Students will trace the various reactions to rationalism, from the Romantic
movement of the early nineteenth century, to the Existentialism of post-war
France. The class will also study the growth of movements that attempt
to probe the non-rational aspects of humanity, particularly Freudian
psychology and surrealist art. Finally, the course will look at the
revolution in modern physics that has transformed our understanding
of nature and replaced predictability with probability.
SOCSCI 3525
The Light of Humanity: Europe in the Renaissance, 1320–1520
It is difficult to identify a boundary between the medieval and modern
periods in European history, to locate the “end” of the
Middle Ages and the “birth” of modernity. Historical periods
are the creations of historians, and their borders are the subject of
intense debate. In the course, we will examine the society, culture,
and politics of western Europe in the time of the Renaissance, a span
stretching two hundred years from the fourteenth to the sixteenth century.
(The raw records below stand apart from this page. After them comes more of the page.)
(* ===== verification/Decomposition.v ===== *)
(** * Decomposition: the Cartesian domain decomposition of CoMD
    (decomposition.c, decomposition.h)

    [Domain], [initDecomposition] and [processorNum], with the bijection
    between ranks and processor coordinates and the symmetry of the neighbour
    relation the halo exchange relies on. *)

From Stdlib Require Import ZArith Lia.
From stdpp Require Import base list numbers sets.
From S2P Require Import Prelude Float64 Parallel.

Record Domain := mkDomain {
  procGrid : vec3 Z;
  procCoord : vec3 Z;
  globalMin : real3;
  globalMax : real3;
  globalExtent : real3;
  dLocalMin : real3;
  dLocalMax : real3;
  dLocalExtent : real3;
}.

Section decomposition.
Context `{Par : Parallel}.

Definition initDecomposition (xproc yproc zproc : Z) (extent : real3) : res Domain :=
  n ← int32 (xproc * yproc * zproc);
  _ ← cassert (n =? getNRanks);
  let myRank := getMyRank in
  c0 ← crem myRank xproc;
  myRank ← cdiv myRank xproc;
  c1 ← crem myRank yproc;
  c2 ← cdiv myRank yproc;
  let grid := V3 xproc yproc zproc in
  let coord := V3 c0 c1 c2 in
  let gMin := V3 (f64 0) (f64 0) (f64 0) in
  let gMax := extent in
  let gExtent := vmap2 fsub gMax gMin in
  let lExtent := vmap2 (λ e n, (e / f64 n)%R) gExtent grid in
  let lMin := vmap2 fadd gMin (vmap2 (λ c e, (f64 c * e)%R) coord lExtent) in
  let lMax := vmap2 fadd gMin (vmap2 (λ c e, (f64 (c + 1) * e)%R) coord lExtent) in
  Ok (mkDomain grid coord gMin gMax gExtent lMin lMax lExtent).
End decomposition.

Definition processorNum (domain : Domain) (dix diy diz : Z) : res Z :=
  let c := procCoord domain in
  let g := procGrid domain in
  ix ← crem (v0 c + dix + v0 g) (v0 g);
  iy ← crem (v1 c + diy + v1 g) (v1 g);
  iz ← crem (v2 c + diz + v2 g) (v2 g);
  int32 (ix + v0 g * (iy + v1 g * iz)).

(** ** Well-formed domains *)

(** The processor grid is not empty, its size is an [int], and the local
    coordinates are inside it. *)
Definition domain_wf (d : Domain) : Prop :=
  0 < v0 (procGrid d) ∧ 0 < v1 (procGrid d) ∧ 0 < v2 (procGrid d) ∧
  v0 (procGrid d) * v1 (procGrid d) * v2 (procGrid d) ≤ INT_MAX ∧
  0 ≤ v0 (procCoord d) < v0 (procGrid d) ∧
  0 ≤ v1 (procCoord d) < v1 (procGrid d) ∧
  0 ≤ v2 (procCoord d) < v2 (procGrid d).

(** The rank at given coordinates of a grid, and its coordinates. *)
Definition rank_of (g c : vec3 Z) : Z := v0 c + v0 g * (v1 c + v1 g * v2 c).
Definition coord_of (g : vec3 Z) (k : Z) : vec3 Z :=
  V3 (k mod v0 g) ((k / v0 g) mod v1 g) (k / v0 g / v1 g).

(** Moving by [d] on a periodic axis of [n] processors. *)
Definition shift (n c d : Z) : Z := (c + d) mod n.

Lemma coord_of_rank_of g c :
  0 ≤ v0 c < v0 g → 0 ≤ v1 c < v1 g → 0 ≤ v2 c →
  coord_of g (rank_of g c) = c.
Proof.
  destruct g as [g0 g1 g2], c as [c0 c1 c2]. unfold coord_of, rank_of; simpl. intros H0 H1 H2.
  rewrite (Z.mul_comm g0), Z.mod_add, Z.mod_small by lia.
  rewrite Z.div_add, (Z.div_small c0) by lia.
  rewrite Z.add_0_l, (Z.mul_comm g1), Z.mod_add, Z.mod_small by lia.
  by rewrite Z.div_add, (Z.div_small c1) by lia.
Qed.

Lemma rank_of_range g c :
  0 ≤ v0 c < v0 g → 0 ≤ v1 c < v1 g → 0 ≤ v2 c < v2 g →
  0 ≤ rank_of g c < v0 g * v1 g * v2 g.
Proof.
  destruct g as [g0 g1 g2], c as [c0 c1 c2]. unfold rank_of; simpl. intros.
  assert (0 ≤ c1 + g1 * c2 < g1 * g2) by nia. nia.
Qed.

Lemma Z_lt_le_incl_range a b c : 0 ≤ a < b → b ≤ c → 0 ≤ a ≤ c.
Proof. lia. Qed.

Lemma rank_of_coord_of g k :
  0 < v0 g → 0 < v1 g → rank_of g (coord_of g k) = k.
Proof.
  destruct g as [g0 g1 g2]. unfold rank_of, coord_of; simpl. intros.
  pose proof (Z.div_mod k g0 ltac:(lia)).
  pose proof (Z.div_mod (k / g0) g1 ltac:(lia)). lia.
Qed.

Lemma shift_range n c d : 0 < n → 0 ≤ shift n c d < n.
Proof. intros. apply Z.mod_pos_bound. lia. Qed.

Lemma shift_back n c d : 0 ≤ c < n → shift n (shift n c d) (- d) = c.
Proof.
  intros. unfold shift. rewrite Zplus_mod_idemp_l.
  replace (c + d + - d) with c by lia. by apply Z.mod_small.
Qed.

(** [processorNum] for the deltas its comment allows: none below minus the
    grid size. *)
Lemma processorNum_eq d dx dy dz :
  domain_wf d →
  - v0 (procGrid d) ≤ dx → - v1 (procGrid d) ≤ dy → - v2 (procGrid d) ≤ dz →
  processorNum d dx dy dz =
    Ok (rank_of (procGrid d)
         (V3 (shift (v0 (procGrid d)) (v0 (procCoord d)) dx)
             (shift (v1 (procGrid d)) (v1 (procCoord d)) dy)
             (shift (v2 (procGrid d)) (v2 (procCoord d)) dz))).
Proof.
  intros (?&?&?&Hmax&?&?&?) ???. unfold processorNum.
  rewrite !crem_Ok by lia. simpl.
  assert (∀ n c x, 0 < n → (c + x + n) mod n = shift n c x) as Hs.
  { intros n c x ?. unfold shift. rewrite <-(Z.mul_1_l n) at 1. by rewrite Z.mod_add by lia. }
  rewrite !Hs by lia. unfold rank_of; simpl. apply int32_Ok.
  assert (0 ≤ rank_of (procGrid d)
    (V3 (shift (v0 (procGrid d)) (v0 (procCoord d)) dx)
        (shift (v1 (procGrid d)) (v1 (procCoord d)) dy)
        (shift (v2 (procGrid d)) (v2 (procCoord d)) dz)) ≤ INT_MAX) as Hr.
  { eapply Z_lt_le_incl_range; [apply rank_of_range; simpl; by apply shift_range|lia]. }
  unfold rank_of, INT_MIN in *; simpl in *. lia.
Qed.

(** Every rank of the grid computes a well-formed domain whose coordinates are
    those of its rank. *)
Lemma initDecomposition_spec `{Par : Parallel, !ParallelLaws} xp yp zp ext d :
  0 < xp → 0 < yp → 0 < zp →
  initDecomposition xp yp zp ext = Ok d →
  domain_wf d ∧ procGrid d = V3 xp yp zp ∧ rank_of (procGrid d) (procCoord d) = getMyRank ∧
  xp * yp * zp = getNRanks.
Proof.
  intros Hx Hy Hz Hi. unfold initDecomposition in Hi.
  pose proof myrank_range as Hr. pose proof nranks_pos.
  res_inv. zbool.
  repeat match goal with
  | H : crem _ _ = Ok _ |- _ =>
      rewrite crem_Ok in H by (try apply Z.div_pos; lia); injection H as <-
  | H : cdiv _ _ = Ok _ |- _ =>
      rewrite cdiv_Ok in H by (try apply Z.div_pos; lia); injection H as <-
  end.
  unfold domain_wf; simpl.
  pose proof (rank_of_coord_of (V3 xp yp zp) getMyRank Hx Hy) as Hk.
  unfold rank_of, coord_of in *; simpl in *.
  split_and!; try done; try lia; try (apply Z.mod_pos_bound; lia).
  - apply Z.div_pos; [apply Z.div_pos|]; lia.
  - apply Z.div_lt_upper_bound; [lia|]. apply Z.div_lt_upper_bound; lia.
Qed.

(** ** Properties *)

(** On every rank of an [xp * yp * zp] grid, [processorNum] never divides by
    zero for deltas not below minus the grid size, its result is an [int], and it
    names a rank of the run. *)
Theorem processorNum_in_range `{Par : Parallel, !ParallelLaws} xp yp zp ext d dx dy dz :
  0 < xp → 0 < yp → 0 < zp →
  initDecomposition xp yp zp ext = Ok d →
  - xp ≤ dx → - yp ≤ dy → - zp ≤ dz →
  returns (processorNum d dx dy dz) (λ k, 0 ≤ k < getNRanks).
Proof.
  intros ??? (Hwf & Hg & _ & Hn)%initDecomposition_spec ???; [|done..].
  rewrite processorNum_eq by (rewrite ?Hg; done). rewrite Hg. simpl. rewrite <-Hn.
  apply (rank_of_range (V3 xp yp zp)); simpl; apply shift_range; lia.
Qed.

(** Rank [r] of a run of two ranks that exchange nothing. *)
Definition two_ranks (r : Z) : Parallel := {|
  getNRanks := 2; getMyRank := r;
  sendReceiveParallel := @Serial.sendReceive;
  addIntParallel := Serial.addInt; maxIntParallel := Serial.maxInt;
  addRealParallel := Serial.addReal;
|}.

Lemma two_ranks_laws r : 0 ≤ r < 2 → @ParallelLaws (two_ranks r).
Proof. by split. Qed.

Definition ex_domain (r : Z) : Domain :=
  match @initDecomposition (two_ranks r) 2 1 1 (V3 (f64 4) (f64 2) (f64 2)) with
  | Ok d => d
  | Err _ => mkDomain (V3 0 0 0) (V3 0 0 0) zero3 zero3 zero3 zero3 zero3 zero3
  end.

Lemma processorNum_in_range_witness :
  returns (processorNum (ex_domain 1) 1 0 (-1)) (λ k, 0 ≤ k < 2).
Proof.
  apply (@processorNum_in_range (two_ranks 1) (two_ranks_laws 1 ltac:(lia)) 2 1 1
    (V3 (f64 4) (f64 2) (f64 2)) (ex_domain 1) 1 0 (-1)); try lia; vm_compute; reflexivity.
Defined.

(** The neighbour relation of the decomposition is symmetric: if rank [b] is
    the neighbour of rank [a] at offset [(dx, dy, dz)], then rank [a] is the
    neighbour of rank [b] at the opposite offset. The message a rank sends across
    a face therefore comes from the rank that expects it across the opposite
    face. *)
Theorem processorNum_symmetric (Pa Pb : Parallel) xp yp zp ext da db dx dy dz :
  @ParallelLaws Pa → @ParallelLaws Pb →
  0 < xp → 0 < yp → 0 < zp →
  @initDecomposition Pa xp yp zp ext = Ok da →
  @initDecomposition Pb xp yp zp ext = Ok db →
  - xp ≤ dx ≤ xp → - yp ≤ dy ≤ yp → - zp ≤ dz ≤ zp →
  processorNum da dx dy dz = Ok (@getMyRank Pb) →
  processorNum db (- dx) (- dy) (- dz) = Ok (@getMyRank Pa).
Proof.
  intros La Lb ??? (Ha & Hga & Hra & _)%(@initDecomposition_spec Pa); [|done..].
  intros (Hb & Hgb & Hrb & _)%(@initDecomposition_spec Pb); [|done..].
  intros ???. rewrite !processorNum_eq by (rewrite ?Hga, ?Hgb; simpl; try done; lia).
  intros [= Hab]. f_equal. rewrite <-Hra, Hga, Hgb. rewrite Hga, <-Hrb, Hgb in Hab.
  unfold domain_wf in Ha, Hb. rewrite Hga in Ha. rewrite Hgb in Hb. simpl in *.
  apply (f_equal (coord_of (V3 xp yp zp))) in Hab.
  rewrite !coord_of_rank_of in Hab by (simpl; try apply shift_range; lia).
  rewrite <-Hab; simpl. rewrite !shift_back by lia. by destruct (procCoord da).
Qed.

Lemma processorNum_symmetric_witness :
  processorNum (ex_domain 0) 1 0 0 = Ok 1 ∧ processorNum (ex_domain 1) (-1) 0 0 = Ok 0.
Proof.
  split; [vm_compute; reflexivity|].
  apply (processorNum_symmetric (two_ranks 0) (two_ranks 1) 2 1 1 (V3 (f64 4) (f64 2) (f64 2))
    (ex_domain 0) (ex_domain 1) 1 0 0 (two_ranks_laws 0 ltac:(lia)) (two_ranks_laws 1 ltac:(lia)));
    try lia; vm_compute; reflexivity.
Defined.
The course will trace the factors that transformed the continent during
this time: the Black Death, the rise of Humanism, the discovery and
exploitation of the Americas, and the birth of Protestantism. The course
will pay particular attention to the culture of Renaissance Italy, from
the artists of Florence to the merchants of Venice. Finally, students
will look at the Renaissance as the boundary between the Middle Ages
and the early modern period, a tree with medieval roots and modern fruit.
SOCSCI 3526
The Slave Trade in Africa
This course examines the very complex and complicated trade in human
captives that unfolded over the fifteenth century. For over 400 years,
small African societies were pillaged and their social fabric disrupted,
while large states rose in the effort to profit as well as contain the
trade. Rum, juns and other ware from Europe were traded for men and
women who were sent to labor in the Americas. This course examines the
impact of the trade on African societies and the importance of the trade
to the evolving international world system. Prerequisite: First Year
English requirement.
SOCSCI 3537
Third World Political Thought: Nelson Mandela
This course examines and explores the political thought of Third World
intellectuals, whose work has had special impact on movements for social
change among non-Western peoples. In this case, the writings and political
speeches of Nelson Mandela are read and analyzed by the students in
order to gain a better understanding of how this man, once considered
a terrorist, could have been awarded the Nobel Peace Prize. The class
examines him both as a political prisoner and as a president of a multi-racial,
multi-religious, post-apartheid nation. Prerequisite: First Year English
requirement.
SOCSCI 3538
The African Diaspora
This course examines the Black Experience in the African Diaspora. After
an exploration of Africa before the slave trade, and some of the myths
surrounding it, we move into a comparative probe of slavery and resistance,
emancipation and second class citizenship, racism and identity, and
culture and conflict. The Black experience has been more than hardship;
it has also been one of great genius. Cultures, languages, music, foods
and intellect were brought from Africa and transformed and hybridized
into some of the Americas’ most distinct legacies. The class will
explore the contribution black peoples have made—through struggle
and resistance—to the very notion of “freedom.” This
course allows students to investigate comparatively and trans-nationally
the Black experience in the Diaspora. Prerequisite: First Year English
requirement.
SOCSCI 3540
African American History:
Civil War to Civil Rights
This course examines the unique experience of American people of African
descent, tracing aspects of cultural contributions to American society
while addressing the capturing and enslavement that was unique to the
African experience, as well as issues of race, struggle, and pride that
have endured and evolved since the Civil War. Prerequisite: First Year
English requirement.
SOCSCI 3543
Activism and Social Movements
A survey of selected social movements in the twentieth-century United
States, this course explores the different forms social and political
activism have taken in these movements, focusing on why participants
became active, why the movements began and ended when they did, explanations
of their success and failure, and the responses of activists to the
fate of their movements. The course supplements readings with films,
videos and classroom appearances from veterans of the movements. Movements
chosen include the industrial movement of the 30s, the civil rights
movement, the anti-war movement of the 60s, and the welfare rights movement.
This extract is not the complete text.